EXERCISE DETAILS — Copy out all the lines of the data that hold the word "dict".
[Opening GIVEN RECORDS section]
(** * Verification of the graph core of LLMNodeGraph

    Shallow embedding of [core/node.py], [core/graph.py], [core/command.py],
    [core/command_manager.py], [core/assembler.py],
    [core/provider_manager.py], [services/worker.py] and
    [services/llm_queue_manager.py].

    Modelling conventions:
    - Python [str] is [string] (ASCII); a [dict] keyed by strings is a
      [gmap string _].  Iteration over a dict is iteration over
      [map_to_list]; none of the results below depends on that order.
    - UI coordinates (Python floats) are [Z]; no property here depends on
      their arithmetic.
    - [uuid.uuid4()] draws from a supply [nat -> string] with a counter. *)

From stdpp Require Import gmap strings list fin_maps.
From Stdlib Require Import ZArith Ascii DecimalString DecimalNat.



(* ------------------------------------------------------------------ *)
(** ** core/node.py *)

Record NodeConfig := mkConfig {
  model : string;
  provider : string;
  max_tokens : Z;
  trace_depth : Z
}.

(** [Node.id] is called [node_id] and [Link.id] is called [link_id]: a
    projection named [id] would shadow the identity function. *)
Record Node := mkNode {
  node_id : string;
  config : NodeConfig;
  prompt : string;
  cached_output : string;
  is_dirty : bool;
  name : string;
  input_links : list string;
  pos_x : Z;
  pos_y : Z;
  width : Z;
  height : Z;
  prompt_height : Z;
  output_height : Z
}.

Record Link := mkLink {
  source_id : string;
  target_id : string;
  link_id : string
}.

(** Single-field assignments [node.f = v]. *)
Definition set_is_dirty (b : bool) (n : Node) : Node :=
  mkNode (node_id n) (config n) (prompt n) (cached_output n) b (name n)
    (input_links n) (pos_x n) (pos_y n) (width n) (height n)
    (prompt_height n) (output_height n).

Definition set_input_links (ls : list string) (n : Node) : Node :=
  mkNode (node_id n) (config n) (prompt n) (cached_output n) (is_dirty n)
    (name n) ls (pos_x n) (pos_y n) (width n) (height n)
    (prompt_height n) (output_height n).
[Closing GIVEN RECORDS section]
TASK RESULT —
    - Python [str] is [string] (ASCII); a [dict] keyed by strings is a
      [gmap string _].  Iteration over a dict is iteration over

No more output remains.